Previous studies on PTMC have demonstrated that factors related to adverse pathologic features mainly include age, gender, family history of thyroid cancer, autoimmune thyroiditis, and BRAFV600E mutation [3, 27,28,29,30,31]. This differs from our study’s results, possibly due to our relatively small sample size, inclusion criteria, and differences in a research environment. Therefore, these results must be further evaluated in multi-center studies with larger sample sizes. However, based on the previous studies, we developed a nomogram for preoperatively predicting the adverse pathologic features in low-risk PTMC patients. The nomogram consists of graph lines that include six risk factors (Age, Gender, Family history of thyroid cancer, Autoimmune thyroiditis, Tumor size, and BRAFV600E mutation), individual scores (Points), total scores (Total Points), and event risk (Adverse pathologic features). Predictive Model: Logit (Adverse pathologic features) = -1.70707—0.00864*Age—0.23753*Gender + 0.71291*Family history of thyroid cancer + 0.25380*Autoimmune thyroiditis + 2.30019*Tumor size + 0.03822*BRAFV600E mutation. The AUC of ROC constructed by bootstrap resampling (times = 500) was used to evaluate the prediction of adverse pathologic features for internal verification of this nomogram. The AUC was 0.645 (95% CI 0.580–0.702). Additionally, DCA (Fig. 5) and calibration curves (Fig. 6) were used to evaluate the clinical benefits of this nomogram. The results display that our nomogram has a good predictive effect. DCA and calibration curves also present clinical practicability and satisfactory accuracy.

Incorporating clinical features into an easy-to-use nomogram enables individualized prediction of adverse pathologic features before surgery. In a study of osteosarcoma, authors visualized the pseudogene signature and the other clinical information by a nomogram to simplify the use of this signature in clinical practice [32]. This study’s nomogram may help to determine the presence of adverse pathologic features and avoid over-treatment and under-treatment. Based on our findings, we recommend surgical treatment for PTMC patients at high risk for adverse pathologic features. Simultaneously, patients with a low risk of adverse pathologic features should receive non-surgical treatment to avoid possible surgical complications.

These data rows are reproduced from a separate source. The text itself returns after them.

(** * Lavalink.py: the player manager (lavalink/playermanager.py)

    A shallow embedding of [PlayerManager]: the guild-to-player dictionary,
    the node objects the players are hosted on, and the calls the manager
    makes to its collaborators (node manager, node transport, player hooks,
    logger).  Python objects that are shared by reference and mutated (the
    nodes) live in a heap; calls that leave the manager are recorded in a
    trace, in the order they are made. *)

From Stdlib Require Import ZArith String List Bool.
From stdpp Require Import base option list gmap strings.

#[local] Set Warnings "-register-all".

Local Open Scope string_scope.
Local Open Scope list_scope.
Local Open Scope Z_scope.

(** ** Python values *)

(** A reference to a [Node] object. *)
Definition node_ref := positive.

(** A Python class object: its identity (two class objects are the same
    class exactly when they have the same identity, whatever their names),
    its name, its direct bases and the names of the methods its body
    defines. *)
Inductive pyclass : Type :=
  PyClass (cls_id : positive) (cls_name : string) (cls_bases : list pyclass)
          (cls_methods : list string).

Definition cls_id (c : pyclass) : positive :=
  match c with PyClass i _ _ _ => i end.

Definition cls_name (c : pyclass) : string :=
  match c with PyClass _ n _ _ => n end.

(** [issubclass(c, base)]: [c] is the class object [base], or one of its
    bases is a subclass of it. *)
Fixpoint issubclass (c : pyclass) (base : pyclass) {struct c} : bool :=
  match c with
  | PyClass i _ bases _ =>
      Pos.eqb i (cls_id base) || existsb (fun b => issubclass b base) bases
  end.
(** One request keeps every slot within its capacity, leaves the mutex
    free and writes to the schedule table only while holding it. *)
Lemma step_invariant (r : Request) (w : World) :
  Forall slot_ok (DB.schedules (db w)) ->
  registrationMutex w = false ->
  Forall slot_ok (DB.schedules (db (snd (serve (handler r) w))))
  /\ registrationMutex (snd (serve (handler r) w)) = false
  /\ exists new,
       writes (snd (serve (handler r) w)) = writes w ++ new
       /\ Forall (fun x => guarded x = true) new.
Proof.
  intros Hok Hfree.
  destruct (isAdmission r) eqn:Hadm.
  - destruct r; try discriminate. cbn [handler].
    pose proof (CreateRegistration_effect env c w) as E.
    destruct (serve (CreateRegistration env c) w) as [r w1]. cbn in E |- *.
    inversion E; subst; cbn.
    + repeat split; auto. exists []. rewrite app_nil_r. auto.
    + repeat split; auto. exists []. rewrite app_nil_r. auto.
    + repeat split; auto. eexists. split; [reflexivity|].
      repeat constructor.
    + repeat split; auto. eexists. split; [reflexivity|].
      repeat constructor.
    + match goal with H : slotOf _ _ = Some _ |- _ =>
        apply First_sound in H; destruct H as [Hin _] end.
      assert (Hs : slot_ok schedule)
        by (eapply Forall_forall; [exact Hok | exact Hin]).
      destruct (slot_ok_incremented schedule Hs ltac:(assumption)) as [_ Hk].
      repeat split.
      * apply Save_Forall; auto.
        specialize (Hk (DepartmentSchedule.ID schedule)).
        destruct schedule; exact Hk.
      * eexists. split; [reflexivity|]. repeat constructor.
  - destruct (handler_frame r w Hadm) as [-> | [ms ->]]; cbn.
    + repeat split; auto. exists []. rewrite app_nil_r. auto.
    + repeat split; auto. eexists. split; [reflexivity|].
      repeat constructor.
Qed.

(** On a keyed table one request raises the occupancy of a slot by
    one when it is an admission into that slot that went through, and
    leaves it as it was otherwise; capacities and keys stay. *)
Lemma step_count (r : Request) (w : World) :
  keyed (DB.schedules (db w)) ->
  Forall slot_ok (DB.schedules (db w)) ->
  keyed (DB.schedules (db (snd (serve (handler r) w))))
  /\ forall s, In s (DB.schedules (db w)) ->
       exists s1,
         In s1 (DB.schedules (db (snd (serve (handler r) w))))
         /\ DepartmentSchedule.ID s1 = DepartmentSchedule.ID s
         /\ DepartmentSchedule.Capacity s1 = DepartmentSchedule.Capacity s
         /\ DepartmentSchedule.Current s1
            = DepartmentSchedule.Current s
              + (if admits (DepartmentSchedule.ID s) r w then 1 else 0).
Proof.
  intros Hkeyed Hok.
  assert (Same : forall s : DepartmentSchedule.t,
             In s (DB.schedules (db w)) ->
             exists s1, In s1 (DB.schedules (db w))
               /\ DepartmentSchedule.ID s1 = DepartmentSchedule.ID s
               /\ DepartmentSchedule.Capacity s1 = DepartmentSchedule.Capacity s
               /\ DepartmentSchedule.Current s1 = DepartmentSchedule.Current s + 0)
    by (intros s Hs; exists s; repeat split; auto; lia).
  destruct (isAdmission r) eqn:Hadm.
  - destruct r; try discriminate. cbn [handler admits].
    pose proof (CreateRegistration_effect env c w) as E.
    destruct (serve (CreateRegistration env c) w) as [r w1]. cbn in E |- *.
    inversion E; subst; cbn;
      try (match goal with H : succeeded r = false |- _ => rewrite H end;
           cbn; split; assumption).
    match goal with H : succeeded r = true |- _ => rewrite H end.
    match goal with H : body c = Some _ |- _ => rewrite H end.
    match goal with H : slotOf _ _ = Some _ |- _ =>
      rewrite H; apply First_sound in H; destruct H as [Hin _] end.
    assert (Hs : slot_ok schedule)
      by (eapply Forall_forall; [exact Hok | exact Hin]).
    destruct (slot_ok_incremented schedule Hs ltac:(assumption)) as [W _].
    rewrite Save_keyed by assumption. rewrite W. cbn.
    split.
    + unfold keyed. rewrite map_map.
      erewrite map_ext; [exact Hkeyed|].
      intros t. cbn.
      destruct (Z.eqb_spec (DepartmentSchedule.ID t)
                           (DepartmentSchedule.ID schedule)); cbn; congruence.
    + intros s Hin_s.
      exists (if DepartmentSchedule.ID s =? DepartmentSchedule.ID schedule
              then DepartmentSchedule.set_Current
                     (DepartmentSchedule.Current schedule + 1) schedule
              else s).
      split.
      * apply (in_map
                 (fun t => if DepartmentSchedule.ID t
                              =? DepartmentSchedule.ID schedule
                           then DepartmentSchedule.set_Current
                                  (DepartmentSchedule.Current schedule + 1)
                                  schedule
                           else t)). exact Hin_s.
      * rewrite (Z.eqb_sym (DepartmentSchedule.ID schedule)).
        destruct (Z.eqb_spec (DepartmentSchedule.ID s)
                             (DepartmentSchedule.ID schedule)) as [Ee|Ne].
        -- assert (s = schedule) by (eapply keyed_unique; eauto).
           subst s. cbn. repeat split; lia.
        -- repeat split; lia.
  - assert (Hno : forall i, admits i r w = false)
      by (intros i; destruct r; auto; discriminate).
    destruct (handler_frame r w Hadm) as [-> | [ms ->]]; cbn;
      (split; [assumption|]); intros s Hs; rewrite Hno; auto.
Qed.

Lemma run_invariant (rs : list Request) :
  forall w,
    Forall slot_ok (DB.schedules (db w)) ->
    registrationMutex w = false ->
    Forall slot_ok (DB.schedules (db (run rs w)))
    /\ registrationMutex (run rs w) = false
    /\ exists new,
         writes (run rs w) = writes w ++ new
         /\ Forall (fun x => guarded x = true) new.
Proof.
  induction rs as [|r rs IH]; intros w Hok Hfree; cbn [run].
  - repeat split; auto. exists []. rewrite app_nil_r. auto.
  - destruct (step_invariant r w Hok Hfree) as (Hok1 & Hfree1 & new1 & E1 & G1).
    destruct (IH _ Hok1 Hfree1) as (Hok2 & Hfree2 & new2 & E2 & G2).
    repeat split; auto.
    exists (new1 ++ new2). split.
    + rewrite E2, E1, app_assoc. reflexivity.
    + apply Forall_app. auto.
Qed.
(** ** More on the scoring engine *)

Lemma calculateSeverityScore_sum (inc : Inconsistencies) :
  (calculateSeverityScore inc ==
   0.4 * multiplierSum (issuesOf (incFontFamily inc))
   + 0.3 * multiplierSum (incFontSize inc)
   + 0.3 * multiplierSum (incSpacing inc))%Q.
Proof.
  unfold calculateSeverityScore, entries. cbn [fold_left].
  change (weights "fontFamily") with (Some 0.4%Q).
  change (weights "fontSize") with (Some 0.3%Q).
  change (weights "spacing") with (Some 0.3%Q).
  cbv beta iota zeta.
  replace (match incFontFamily inc with
           | IssueArray l => l
           | IssueObject l _ => l
           end) with (issuesOf (incFontFamily inc)) by reflexivity.
  rewrite !issueScore_sum. ring.
Qed.

Lemma nQ_succ (n : nat) : (nQ (S n) == nQ n + 1)%Q.
Proof.
  unfold nQ. now rewrite Nat2Z.inj_succ, <- Z.add_1_r, inject_Z_plus.
Qed.

Lemma nQ_add (a b : nat) : (nQ (a + b) == nQ a + nQ b)%Q.
Proof. unfold nQ. now rewrite Nat2Z.inj_add, inject_Z_plus. Qed.

Lemma nQ_nonneg (n : nat) : (0 <= nQ n)%Q.
Proof. unfold nQ, Qle. simpl. lia. Qed.

Lemma nQ_le (a b : nat) : (a <= b)%nat -> (nQ a <= nQ b)%Q.
Proof. intro H. unfold nQ. rewrite <- Zle_Qle. lia. Qed.

Lemma multiplierSum_bounds (l : list Issue) :
  (0.3 * nQ (List.length l) <= multiplierSum l <= nQ (List.length l))%Q.
Proof.
  unfold multiplierSum. induction l as [|i l IH].
  - change (nQ (List.length (@nil Issue))) with 0%Q.
    cbn [List.map Qsum fold_right]. lra.
  - cbn [List.map Qsum fold_right List.length]. fold (Qsum (List.map (fun i => severityMultiplier (severity i)) l)).
    rewrite nQ_succ.
    assert (B : (0.3 <= severityMultiplier (severity i) <= 1)%Q)
      by (destruct (severity i); simpl; lra).
    lra.
Qed.

Lemma multiplierSum_uniform (s : Severity) (l : list Issue) :
  (forall i, In i l -> severity i = s) ->
  (multiplierSum l == severityMultiplier s * nQ (List.length l))%Q.
Proof.
  unfold multiplierSum. induction l as [|i l IH]; intro H.
  - change (nQ (List.length (@nil Issue))) with 0%Q.
    cbn [List.map Qsum fold_right]. ring.
  - cbn [List.map Qsum fold_right List.length]. fold (Qsum (List.map (fun i => severityMultiplier (severity i)) l)).
    rewrite nQ_succ, (H i (or_introl eq_refl)), IH
      by (intros; apply H; now right).
    ring.
Qed.
(** * BrainBeacon chat client: a model of [static/js/app.js]

    The script keeps three globals ([currentSessionId], [isWaitingResponse],
    [isComposing]), four page elements, and three asynchronous functions
    ([initializeSession], [handleSend], [handleNewChat]) that suspend at
    [await].  The model below follows the script function by function:

    - JavaScript values coming from the network are JSON values, with
      [undefined] for a missing member;
    - the page is a record of the globals and of the element properties the
      script reads or writes; the children of [chatContainer] are a list of
      rows;
    - a function body is a computation over that record which may throw and
      may suspend on a promise; a suspended computation carries its
      continuation, which the event loop later runs on the state of that
      moment;
    - the Markdown renderer, the sanitizer and layout measurements are
      parameters of the development.

    The model comes first, then the vocabulary of the statements, then the
    lemmas, then one theorem for each property of the chat client's
    specification, C1 to C10, and last further properties of the script, X1
    to X18, with the lemmas they need. *)

From Stdlib Require Import List String Ascii Bool ZArith Lia PeanoNat.
Import ListNotations.
Local Open Scope string_scope.
Local Open Scope list_scope.

Local Set Warnings "-register-all".

(** ** Strings

    A string is the UTF-8 text of the JavaScript string. *)

Module JsString.

Definition code (c : ascii) : N := N_of_ascii c.
(** The constructor returns normally exactly when the client is there and
    the storage is falsy or a LocalStorage instance; it raises a TypeError
    exactly when the client is missing, whatever the storage is, and the
    invalid storage error in the remaining case. *)
Theorem constructor_outcomes (p : Props) :
  (result (constructor p) = inr tt
   <-> client p <> None
       /\ (truthy (storage p) = false
           \/ instanceofLocalStorage (storage p) = true))
  /\ (result (constructor p) = inl TypeError <-> client p = None)
  /\ (result (constructor p) = inl invalid_storage
      <-> client p <> None
          /\ truthy (storage p) = true
          /\ instanceofLocalStorage (storage p) = false).
Proof.
  destruct (client p) as [c|] eqn:Hc.
  - destruct (truthy (storage p)) eqn:Ht.
    + destruct (instanceofLocalStorage (storage p)) eqn:Hi.
      * rewrite (constructor_local_storage p c Hc Ht Hi); cbn.
        repeat split; try discriminate; auto;
          intros; intuition discriminate.
      * rewrite (constructor_invalid_storage p c Hc Ht Hi); cbn.
        repeat split; try discriminate; auto;
          intros; intuition discriminate.
    + assert (Hi : instanceofLocalStorage (storage p) = false).
      { destruct (instanceofLocalStorage (storage p)) eqn:Hi; [|reflexivity].
        apply instanceofLocalStorage_truthy in Hi. congruence. }
      rewrite (constructor_falsy_storage p c Hc Ht); cbn.
      repeat split; try discriminate; auto;
        intros; intuition discriminate.
  - rewrite (constructor_without_client p Hc); cbn.
    repeat split; try discriminate; auto; intros; intuition discriminate.
Qed.

(** ** Teardown *)

(** Teardown of a component whose reachability listener is subscribed
    returns normally, sets the flag, leaves the state alone and makes these
    calls in this order; [storage.close()] comes last and is made once,
    exactly when the storage is a LocalStorage instance. *)
Theorem teardown_after_fetch (i : Instance) (c : Client) (u : Unsubscribe) :
  client (props i) = Some c ->
  unsubscribeNetInfo i = Some u ->
  result (componentWillUnmount i) = inr tt
  /\ unmounted (after (componentWillUnmount i)) = true
  /\ state (after (componentWillUnmount i)) = state i
  /\ calls (componentWillUnmount i) =
       [LoggerCall "Chat component" "componentWillUnmount";
        ClientOff (JsStr "connection.recovered");
        ClientOff (JsStr "connection.changed");
        ClientOff JsUndefined;
        NetInfoUnsubscribe]
       ++ (if instanceofLocalStorage (storage (props i))
           then [StorageClose] else []).
Proof.
  intros Hc Hu.
  rewrite (componentWillUnmount_subscribed i c u Hc Hu); cbn.
  rewrite isOfflineModeEnabled_truthy. repeat split.
Qed.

This study still has some limitations. First, the disadvantage of our nomogram is the lack of external validation, limiting its clinical application in other regions. Additional external validation cohorts of prospective studies are urgently needed to evaluate the feasibility of our nomogram further. Second, avoiding selection bias is difficult because this is a single-center retrospective study. This study has the limitations of small number of patients enrolled and short time span of data collection. At the same time, racial differences, regional differences, and differences in treatment concepts may have an impact on the results. A multicenter study is planned in the future to reduce potential bias.Third, our nomogram only includes six variables, suggesting that potential variables may be discovered to make our nomogram more complete and reliable in future practice.

Conclusion

In conclusion, tumor size > 0.60 cm was identified as an independent risk factor for adverse pathologic features in low-risk PTMC patients. The nomogram established in this study can help to determine the presence of adverse pathologic features in low-risk PTMC patients and assist clinicians in choosing a surgical or non-surgical treatment to avoid overtreatment and undertreatment.